HTB - SpookyLicense [reversing]
Introduction
SpookyLicense is an “easy” reverse engineering challenge offered by HackTheBox, with “easy” in quotes as this one took me a considerable amount of effort. I am fairly new to reversing challenges and reverse engineering in general, but that’s what these are all about—learning new things. This was just my experience and there may be—as they say—more than one way to crack an egg. With all that being said, this is how I managed to solve the challenge.
Basic Analysis
After unzipping the downloaded challenge, we can begin by running the file
command to understand a little bit about the file. We can see here that the file is an ELF executable, made to run on Linux.
All work in this section was completed within the remnux linux distribution.
We then want to take a quick peek at the static strings, which we can achieve by either running the strings
command, floss
tool or by opening the file in a disassembler such as Cutter and viewing the strings from there. We can see some interesting lines here, but nothing overly important.
With RE challenges, I like the run the actual file towards the start of my investigation to get a general understanding of what might be happening behind the scenes.
Always maintain a certain vigilance when dealing with executables or files of any kind downloaded from the internet and ensure you have proper network isolation to prevent any nasty accidents.
Below we see that the ELF file wants us to supply an argument after calling it, we also saw this in the strings output above.
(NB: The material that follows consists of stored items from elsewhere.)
Lemma inplace_section_Ok key z f (w w' : world npfloat) :
  LongAff.inplace_section key z f w = (Ok tt, w') →
  ∃ v, store w !! key = Some v ∧
       w' = World (<[key := set_section z (LongAff.section_map f (get_section z v)) v]>
                     (store w)) (tape w).
Proof.
  unfold LongAff.inplace_section. intros H.
  apply bind_Ok in H as (v & w1 & Hg & H). apply getitem_Ok in Hg as [Hv ->].
  unfold setitem in H. injection H as <-. eauto.
Qed.

Lemma slice_compose z (v : volume npfloat) f1 f2 f3 f4 :
  Forall (λ ch, z < length ch) (voxels v) →
  set_section z
    (LongAff.section_map f4 (LongAff.section_map f3
       (get_section z
          (set_section z
             (LongAff.section_map f2
                (get_section z
                   (set_section z (LongAff.section_map f1 (get_section z v)) v)))
             (set_section z (LongAff.section_map f1 (get_section z v)) v)))))
    (set_section z
       (LongAff.section_map f2
          (get_section z
             (set_section z (LongAff.section_map f1 (get_section z v)) v)))
       (set_section z (LongAff.section_map f1 (get_section z v)) v))
  = set_section z
      (LongAff.section_map (λ a, f4 (f3 (f2 (f1 a)))) (get_section z v)) v.
Proof.
  intros Hz.
  assert (Hlen : ∀ f, length (LongAff.section_map f (get_section z v))
                      = length (voxels v)).
  { intros f. rewrite length_section_map. apply length_get_section. }
  rewrite (get_set_section_eq z _ v Hz (Hlen f1)).
  rewrite (set_set_section z _ _ v (Hlen f1)).
  assert (Hlen2 : length (LongAff.section_map f2
                            (LongAff.section_map f1 (get_section z v)))
                  = length (voxels v)).
  { rewrite length_section_map. apply Hlen. }
  rewrite (get_set_section_eq z _ v Hz Hlen2).
  rewrite (set_set_section z _ _ v Hlen2).
  rewrite !section_map_compose. reflexivity.
Qed.

Lemma augment2D_slice_Ok self key z (w w' : world npfloat) v :
  LongAff.augment2D_slice self key z w = (Ok tt, w') →
  store w !! key = Some v →
  Forall (λ ch, z < length ch) (voxels v) →
  ∃ u1 u2 u3,
    unit_draw u1 ∧
    store w'
    = <[key := set_section z
                 (LongAff.section_map
                    (greyscale (LongAff.contrast_scale self u1)
                               (LongAff.brightness_shift self u2)
                               (LongAff.gamma_exponent u3))
                    (get_section z v)) v]> (store w).
Proof.
  unfold LongAff.augment2D_slice. intros H Hv Hz.
  apply bind_Ok in H as (v00 & w0 & Hg & H). apply getitem_Ok in Hg as [_ ->].
  apply bind_Ok in H as (u1 & w1 & Hr & H).
  apply rand_Ok in Hr as (Hu0 & Hu1 & _ & Hs1).
  apply bind_Ok in H as ([] & w2 & Hi & H).
  apply inplace_section_Ok in Hi as (v0 & Hv0 & ->).
  rewrite Hs1, Hv in Hv0. injection Hv0 as <-.
  apply bind_Ok in H as (u2 & w3 & Hr & H).
  apply rand_Ok in Hr as (_ & _ & _ & Hs3). simpl in Hs3.
  apply bind_Ok in H as ([] & w4 & Hi & H).
  apply inplace_section_Ok in Hi as (v1 & Hv1 & ->).
  rewrite Hs3, lookup_insert_eq in Hv1. injection Hv1 as <-.
  apply bind_Ok in H as (v2 & w5 & Hg & H).
  apply getitem_Ok in Hg as [Hv2 ->]. simpl in Hv2.
  rewrite lookup_insert_eq in Hv2. injection Hv2 as <-.
  apply bind_Ok in H as (u3 & w6 & Hr & H).
  apply rand_Ok in Hr as (_ & _ & _ & Hs6). simpl in Hs6.
  apply bind_Ok in H as (v3 & w7 & Hg & H).
  apply getitem_Ok in Hg as [Hv3 ->].
  rewrite Hs6, lookup_insert_eq in Hv3. injection Hv3 as <-.
  unfold setitem in H. injection H as <-. simpl.
  exists u1, u2, u3. split; [split; assumption|].
  rewrite Hs6, Hs3, Hs1, !insert_insert_eq.
  rewrite (slice_compose z v _ _ _ _ Hz). f_equal. f_equal.
  apply section_map_ext. intros p. apply steps_greyscale.
Qed.

Lemma augment3D_key_Ok self key (w w' : world npfloat) :
  LongAff.augment3D_key self key w = (Ok tt, w') →
  ∃ v u1 u2 u3,
    unit_draw u1 ∧
    store w !! key = Some v ∧
    store w'
    = <[key := volume_map
                 (greyscale (LongAff.contrast_scale self u1)
                            (LongAff.brightness_shift self u2)
                            (LongAff.gamma_exponent u3)) v]> (store w).
Proof.
  unfold LongAff.augment3D_key. intros H.
  apply bind_Ok in H as (v & w1 & Hg & H). apply getitem_Ok in Hg as [Hv ->].
  apply bind_Ok in H as (u1 & w2 & Hr & H).
  apply rand_Ok in Hr as (Hu0 & Hu1 & _ & Hs2).
  apply bind_Ok in H as ([] & w3 & Hset & H).
  unfold setitem in Hset. injection Hset as <-.
  apply bind_Ok in H as (v1 & w4 & Hg & H).
  apply getitem_Ok in Hg as [Hv1 ->]. simpl in Hv1.
  rewrite lookup_insert_eq in Hv1. injection Hv1 as <-.
  apply bind_Ok in H as (u2 & w5 & Hr & H).
  apply rand_Ok in Hr as (_ & _ & _ & Hs5). simpl in Hs5.
  apply bind_Ok in H as ([] & w6 & Hset & H).
  unfold setitem in Hset. injection Hset as <-.
  apply bind_Ok in H as (v2 & w7 & Hg & H).
  apply getitem_Ok in Hg as [Hv2 ->]. simpl in Hv2.
  rewrite lookup_insert_eq in Hv2. injection Hv2 as <-.
  apply bind_Ok in H as ([] & w8 & Hset & H).
  unfold setitem in Hset. injection Hset as <-.
  apply bind_Ok in H as (v3 & w9 & Hg & H).
  apply getitem_Ok in Hg as [Hv3 ->]. simpl in Hv3.
  rewrite lookup_insert_eq in Hv3. injection Hv3 as <-.
  apply bind_Ok in H as (u3 & w10 & Hr & H).
  apply rand_Ok in Hr as (_ & _ & _ & Hs10). simpl in Hs10.
  unfold setitem in H. injection H as <-. simpl.
  exists v, u1, u2, u3. split; [split; assumption|]. split; [exact Hv|].
  rewrite Hs10, Hs5, Hs2, !insert_insert_eq, !volume_map_compose.
  f_equal. apply volume_map_ext. intros p. apply steps_greyscale.
Qed.

Lemma rand_draw {A} (s : gmap string (volume A)) u t :
  unit_draw u → rand (World s (DRand u :: t)) = (Ok u, World s t).
Proof. intros [H0 H1]. apply rand_run; assumption. Qed.

Lemma getitem_run {A} key (s : gmap string (volume A)) v t :
  s !! key = Some v → getitem key (World s t) = (Ok v, World s t).
Proof. intros H. unfold getitem. simpl. rewrite H. reflexivity. Qed.

Lemma inplace_section_run key z f (s : gmap string (volume npfloat)) v t :
  s !! key = Some v →
  LongAff.inplace_section key z f (World s t)
  = (Ok tt,
     World (<[key := set_section z (LongAff.section_map f (get_section z v)) v]> s) t).
Proof.
  intros H. unfold LongAff.inplace_section.
  rewrite (bind_step _ _ _ v (World s t)) by (apply getitem_run, H).
  reflexivity.
Qed.

Ltac run_getitem H :=
  erewrite bind_step
    by (apply getitem_run; first [exact H | apply lookup_insert_eq]).
Ltac run_rand := erewrite bind_step by (apply rand_draw; assumption).
Ltac run_setitem := erewrite bind_step by reflexivity.
Ltac run_inplace H :=
  erewrite bind_step
    by (apply inplace_section_run; first [exact H | apply lookup_insert_eq]).

Lemma augment3D_key_run self key (s : gmap string (volume npfloat)) v u1 u2 u3 rest :
  s !! key = Some v → unit_draw u1 → unit_draw u2 → unit_draw u3 →
  LongAff.augment3D_key self key
    (World s (DRand u1 :: DRand u2 :: DRand u3 :: rest))
  = (Ok tt,
     World (<[key := volume_map
                       (greyscale (LongAff.contrast_scale self u1)
                                  (LongAff.brightness_shift self u2)
                                  (LongAff.gamma_exponent u3)) v]> s) rest).
Proof.
  intros Hv H1 H2 H3. unfold LongAff.augment3D_key.
  run_getitem Hv. run_rand. run_setitem. cbn [store tape].
  run_getitem Hv. run_rand. run_setitem. cbn [store tape].
  run_getitem Hv. run_setitem. cbn [store tape].
  run_getitem Hv. run_rand.
  unfold setitem. cbn [store tape].
  rewrite !insert_insert_eq, !volume_map_compose.
  f_equal. f_equal. f_equal. apply volume_map_ext. intros p. apply steps_greyscale.
Qed.

Lemma augment2D_slice_run self key z (s : gmap string (volume npfloat)) v u1 u2 u3 rest :
  s !! key = Some v → Forall (λ ch, z < length ch) (voxels v) →
  unit_draw u1 → unit_draw u2 → unit_draw u3 →
  LongAff.augment2D_slice self key z
    (World s (DRand u1 :: DRand u2 :: DRand u3 :: rest))
  = (Ok tt,
     World (<[key := set_section z
                       (LongAff.section_map
                          (greyscale (LongAff.contrast_scale self u1)
                                     (LongAff.brightness_shift self u2)
                                     (LongAff.gamma_exponent u3))
                          (get_section z v)) v]> s) rest).
Proof.
  intros Hv Hz H1 H2 H3. unfold LongAff.augment2D_slice.
  run_getitem Hv. run_rand. run_inplace Hv. run_rand. run_inplace Hv.
  run_getitem Hv. run_rand. run_getitem Hv.
  unfold setitem. cbn [store tape].
  rewrite !insert_insert_eq. rewrite (slice_compose z v _ _ _ _ Hz).
  f_equal. f_equal. f_equal. f_equal.
  apply section_map_ext. intros p. apply steps_greyscale.
Qed.

(** A loop over keys whose body leaves the volume of its key ranged, and
    the other keys alone. *)
Lemma for_keys_ranged (body : string → M npfloat unit)
    (Inv : gmap string (volume npfloat) → Prop) :
  (∀ key w w', Inv (store w) → body key w = (Ok tt, w') →
     Inv (store w') ∧
     (∃ v v', store w !! key = Some v ∧ store w' !! key = Some v'
              ∧ ranged_volume v v') ∧
     ∀ k, k ≠ key → store w' !! k = store w !! k) →
  ∀ imgs w w', Inv (store w) → for_ imgs body w = (Ok tt, w') →
    Inv (store w') ∧
    (∀ key, key ∉ imgs → store w' !! key = store w !! key) ∧
    ∀ key, key ∈ imgs →
      ∃ v v', store w !! key = Some v ∧ store w' !! key = Some v'
              ∧ ranged_volume v v'.
Proof.
  intros Hbody. induction imgs as [|k imgs IH]; intros w w' Hinv H; simpl in H.
  - injection H as <-. split; [exact Hinv|]. split; [reflexivity|].
    intros key Hin. inversion Hin.
  - apply bind_Ok in H as ([] & w1 & Hk & H).
    destruct (Hbody k w w1 Hinv Hk) as (Hinv1 & (vk & vk1 & Hvk & Hvk1 & Hr1) & Hother).
    destruct (IH w1 w' Hinv1 H) as (Hinv' & Hout & Hall).
    split; [exact Hinv'|]. split.
    + intros key Hkey. rewrite Hout, Hother.
      * reflexivity.
      * intros ->. apply Hkey, elem_of_cons. left. reflexivity.
      * intros Hin. apply Hkey, elem_of_cons. right. exact Hin.
    + intros key Hkey. destruct (decide (key = k)) as [-> | Hne].
      * destruct (decide (k ∈ imgs)) as [Hin | Hnin].
        -- destruct (Hall k Hin) as (v1 & v' & Hv1 & Hv' & Hr).
           rewrite Hvk1 in Hv1. injection Hv1 as <-.
           exists vk, v'. split; [exact Hvk|]. split; [exact Hv'|].
           eapply ranged_volume_trans; eassumption.
        -- exists vk, vk1. split; [exact Hvk|].
           split; [rewrite (Hout k Hnin); exact Hvk1|exact Hr1].
      * apply elem_of_cons in Hkey as [-> | Hin]; [congruence|].
        destruct (Hall key Hin) as (v1 & v' & Hv1 & Hv' & Hr).
        exists v1, v'. rewrite <- (Hother key Hne). auto.
Qed.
If we run it again, this time supplying it with any parameter, what happens?
Disassembler
This would be a good point to open up the file in a disassembler. My personal favourites are Cutter (GUI version of r2) and the NSA’s Ghidra (both are installed in remnux by default, but you can also install these on FlareVM or a VM of your choosing). Ida Pro is another option, but this will incur a significant financial cost for a pro license; for our purposes the two I have mentioned will suffice. To run either of the aforementioned disassemblers, we simply type the name in the terminal followed by & (to background the process) eg cutter&
.
This will open the following dialog, where we will keep the default settings and open our file, then hit ‘Ok’.
On quick inspection of this file’s ‘Functions’ list, we see the main function is helpfully still named main
. We can double click this function to display it’s contents on the right. I like to start by viewing in ‘Graph’ mode to get a decent understanding of the application flow before I investigate further.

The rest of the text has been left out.